[Records — start]

(* ================================================================== *)
(** * What the handlers store *)
(* ================================================================== *)

Lemma stored_by_handler_update (l : list Task) (chat tid : Z) (stamp : str) :
  Forall stored_by_handler l ->
  Forall stored_by_handler
    (List.map (fun t =>
       if update_matches chat tid t
       then mk_task (task_id t) (chat_id t) (section t) (text t)
              (created_at t) true (Some stamp)
       else t) l).
Proof.
  intros H. apply Forall_map. eapply Forall_impl; [|exact H].
  intros t Ht. now destruct (update_matches chat tid t).
Qed.

Section HandlerInvariant.
Context `{RT : Runtime}.

Lemma stored_by_handler_on_text (chat : Z) (message_text : str) (w : World) :
  Forall stored_by_handler (tasks w) ->
  Forall stored_by_handler (tasks (snd (on_text chat message_text w))).
Proof.
  intros H. unfold on_text. destruct (is_list_command _).
  - now apply (preserves_format_open_tasks_message (Forall stored_by_handler)).
  - destruct (parse_done_command _) as [n|].
    + apply (preserves_bind (Forall stored_by_handler)); [| |exact H].
      * apply preserves_mark_done_by_display_number.
        intros l c tid stamp. apply stored_by_handler_update.
      * intros ok. apply preserves_ret.
    + pose proof (parse_section_known (normalize_text message_text)) as Hk.
      pose proof (parse_section_stripped (normalize_text message_text)) as Hs.
      destruct (parse_section_from_text (normalize_text message_text))
        as [sec [|c body]]; [exact H|].
      simpl in Hk, Hs. unfold add_task, bind, now. simpl.
      apply Forall_app. split; [exact H|].
      constructor; [|constructor]. unfold stored_by_handler. simpl.
      rewrite Hs. split; [exact Hk|]. split; [discriminate|exact Hs].
Qed.

Lemma stored_by_handler_run (o : operation) (w : World) :
  is_handler o = true ->
  Forall stored_by_handler (tasks w) ->
  Forall stored_by_handler (tasks (run o w)).
Proof.
  destruct o; simpl; intros Ho H; try discriminate; try exact H.
  - apply (preserves_mark_done_by_display_number (Forall stored_by_handler));
      [|exact H].
    intros l c tid stamp. apply stored_by_handler_update.
  - now apply (preserves_format_open_tasks_message (Forall stored_by_handler)).
  - now apply (preserves_format_done_summary_for_range
                 (Forall stored_by_handler)).
  - now apply (preserves_format_open_tasks_message (Forall stored_by_handler)).
  - now apply (preserves_send_midnight_done_summary (Forall stored_by_handler)).
  - now apply stored_by_handler_on_text.
Qed.

(** X7: when the table is only written through the handlers and jobs of
    the module, starting from the empty table, every task has one of the
    four sections and a body that is not empty and has no whitespace at its
    ends. *)
Theorem handlers_store_known_sections (os : list operation)
    (clk : nat -> datetime) (n : nat) :
  forallb is_handler os = true ->
  Forall stored_by_handler (tasks (run_all os (mk_world [] 0 clk n)))
  /\ forall chat t,
       In t (open_tasks chat (run_all os (mk_world [] 0 clk n))) ->
       known_section (section t) = true.
Proof.
  intros Ho.
  assert (H : Forall stored_by_handler
                (tasks (run_all os (mk_world [] 0 clk n)))).
  { unfold run_all.
    assert (H0 : Forall stored_by_handler (tasks (mk_world [] 0 clk n)))
      by constructor.
    revert H0 Ho. generalize (mk_world [] 0 clk n).
    induction os as [|o os IH]; intros w Hw Hos; simpl; [exact Hw|].
    simpl in Hos. apply andb_true_iff in Hos. destruct Hos as [Ho Hos].
    apply IH; [|exact Hos]. now apply stored_by_handler_run. }
  split; [exact H|]. intros chat t Ht. unfold open_tasks in Ht.
  apply filter_In in Ht. destruct Ht as [Ht _].
  rewrite Forall_forall in H. destruct (H t Ht) as [Hk _].
  now apply known_section_In.
Qed.

End HandlerInvariant.

(* ================================================================== *)
(** * The normal form of a message *)
(* ================================================================== *)

Lemma normalize_text_idempotent (s : str) :
  normalize_text (normalize_text s) = normalize_text s.
Proof.
  rewrite (normalize_text_join (normalize_text s)), split_normalize_text.
  symmetry. apply normalize_text_join.
Qed.

Lemma in_join (sep : str) (ws : list str) (c : char) :
  In c (join sep ws) -> In c sep \/ exists t, In t ws /\ In c t.
Proof.
  induction ws as [|t rest IH]; [contradiction|]. rewrite join_cons.
  destruct rest as [|t' rest'].
  - intros H. right. exists t. split; [now left|exact H].
  - intros H. apply in_app_or in H. destruct H as [H|H].
    + right. exists t. split; [now left|exact H].
    + apply in_app_or in H. destruct H as [H|H]; [now left|].
      destruct (IH H) as [Hs|(u & Hu & Hc)]; [now left|].
      right. exists u. split; [now right|exact Hc].
Qed.

Lemma token_no_space (t : str) (c : char) :
  is_token t -> In c t -> is_space c = false.
Proof.
  intros [_ F] H. rewrite forallb_forall in F. specialize (F c H).
  now apply negb_true_iff in F.
Qed.

Lemma join_no_double_space (ws : list str) :
  Forall is_token ws ->
  forall a b, join [SPACE] ws <> a ++ SPACE :: SPACE :: b.
Proof.
  assert (Sp : is_space SPACE = true) by reflexivity.
  induction ws as [|t rest IH]; intros F a b E.
  - now destruct a.
  - inversion F as [|? ? Ht Frest]; subst. rewrite join_cons in E.
    destruct rest as [|t' rest'].
    + assert (Hin : In SPACE t)
        by (rewrite E; apply in_or_app; right; now left).
      rewrite (token_no_space t SPACE Ht Hin) in Sp. discriminate.
    + destruct (join_tokens_ends (t' :: rest') ltac:(discriminate) Frest)
        as [(c & r & Ej & Hc) _].
      set (j := join [SPACE] (t' :: rest')) in *.
      change (t ++ [SPACE] ++ j) with (t ++ SPACE :: j) in E.
      apply app_eq_app in E.
      destruct E as (l & [[Et El]|[Ea El]]).
      * destruct l as [|x l']; cbn [app] in El.
        -- injection El as El. rewrite Ej in El. injection El as Ec _.
           congruence.
        -- injection El as <- _.
           assert (Hin : In SPACE t)
             by (rewrite Et; apply in_or_app; right; now left).
           rewrite (token_no_space t SPACE Ht Hin) in Sp. discriminate.
      * destruct l as [|x l']; cbn [app] in El.
        -- injection El as El. rewrite Ej in El. injection El as Ec _.
           congruence.
        -- injection El as _ El. exact (IH Frest l' b El).
Qed.

Section NormalForm.
Context `{RT : Runtime}.

(** X8: [normalize_text] is idempotent and keeps nothing of a message but
    its tokens, so [on_text] treats alike the messages that have the same
    tokens, whatever whitespace is around and between them. *)
Theorem normalize_text_idempotent_on_text (s : str) :
  normalize_text (normalize_text s) = normalize_text s
  /\ (forall chat w, on_text chat (normalize_text s) w = on_text chat s w)
  /\ (forall s' chat w, split s' = split s ->
        on_text chat s' w = on_text chat s w).
Proof.
  split; [apply normalize_text_idempotent|]. split.
  - intros chat w. unfold on_text. now rewrite normalize_text_idempotent.
  - intros s' chat w E. unfold on_text.
    now rewrite (normalize_text_join s'), (normalize_text_join s), E.
Qed.

End NormalForm.

(** X9: the text [normalize_text] returns has no whitespace at its ends,
    no whitespace character but the space, and never two spaces in a row; it
    is empty exactly when the input is made of whitespace only. *)
Theorem normalize_text_normal_form (s : str) :
  strip (normalize_text s) = normalize_text s
  /\ (forall c, In c (normalize_text s) -> is_space c = true -> c = SPACE)
  /\ (forall a b, normalize_text s <> a ++ SPACE :: SPACE :: b)
  /\ (normalize_text s = [] <-> forallb is_space s = true).
Proof.
  rewrite normalize_text_join. pose proof (split_tokens s) as F.
  split; [now apply strip_join_tokens|]. split; [|split].
  - intros c Hc Hs. apply in_join in Hc.
    destruct Hc as [[<-|[]]|(t & Ht & Hc)]; [reflexivity|].
    rewrite Forall_forall in F.
    rewrite (token_no_space t c (F t Ht) Hc) in Hs. discriminate.
  - now apply join_no_double_space.
  - rewrite <- split_from_nil_spaces. fold (split s). split.
    + now apply join_nil_tokens.
    + intros ->. reflexivity.
Qed.

(* ================================================================== *)
(** * [html.escape] *)
(* ================================================================== *)

Lemma escape_char_markup_free (c : char) : Forall markup_free (escape_char c).
Proof.
  unfold escape_char.
  repeat match goal with
  | |- context [(?a =? ?b)%N] => destruct (N.eqb_spec a b)
  end;
  try (vm_compute; repeat constructor; discriminate).
  repeat constructor; auto.
Qed.

Lemma escape_char_cancel (x y : char) (a b : str) :
  escape_char x ++ a = escape_char y ++ b -> x = y /\ a = b.
Proof.
  unfold escape_char.
  destruct (N.eqb_spec x 38); [|destruct (N.eqb_spec x 60);
    [|destruct (N.eqb_spec x 62); [|destruct (N.eqb_spec x 34);
      [|destruct (N.eqb_spec x 39)]]]];
  (destruct (N.eqb_spec y 38); [|destruct (N.eqb_spec y 60);
    [|destruct (N.eqb_spec y 62); [|destruct (N.eqb_spec y 34);
      [|destruct (N.eqb_spec y 39)]]]]);
  subst; intros H; vm_compute in H; try discriminate H;
  inversion H; subst; try contradiction; auto.
Qed.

[Records — finish]

* _Problem_
Retype exactly the lines above, from the one with "its tokens, so" through the one with "s' = split s ->", inclusive.

* _Exercise response_
    its tokens, so [on_text] treats alike the messages that have the same
    tokens, whatever whitespace is around and between them. *)
Theorem normalize_text_idempotent_on_text (s : str) :
  normalize_text (normalize_text s) = normalize_text s
  /\ (forall chat w, on_text chat (normalize_text s) w = on_text chat s w)
  /\ (forall s' chat w, split s' = split s ->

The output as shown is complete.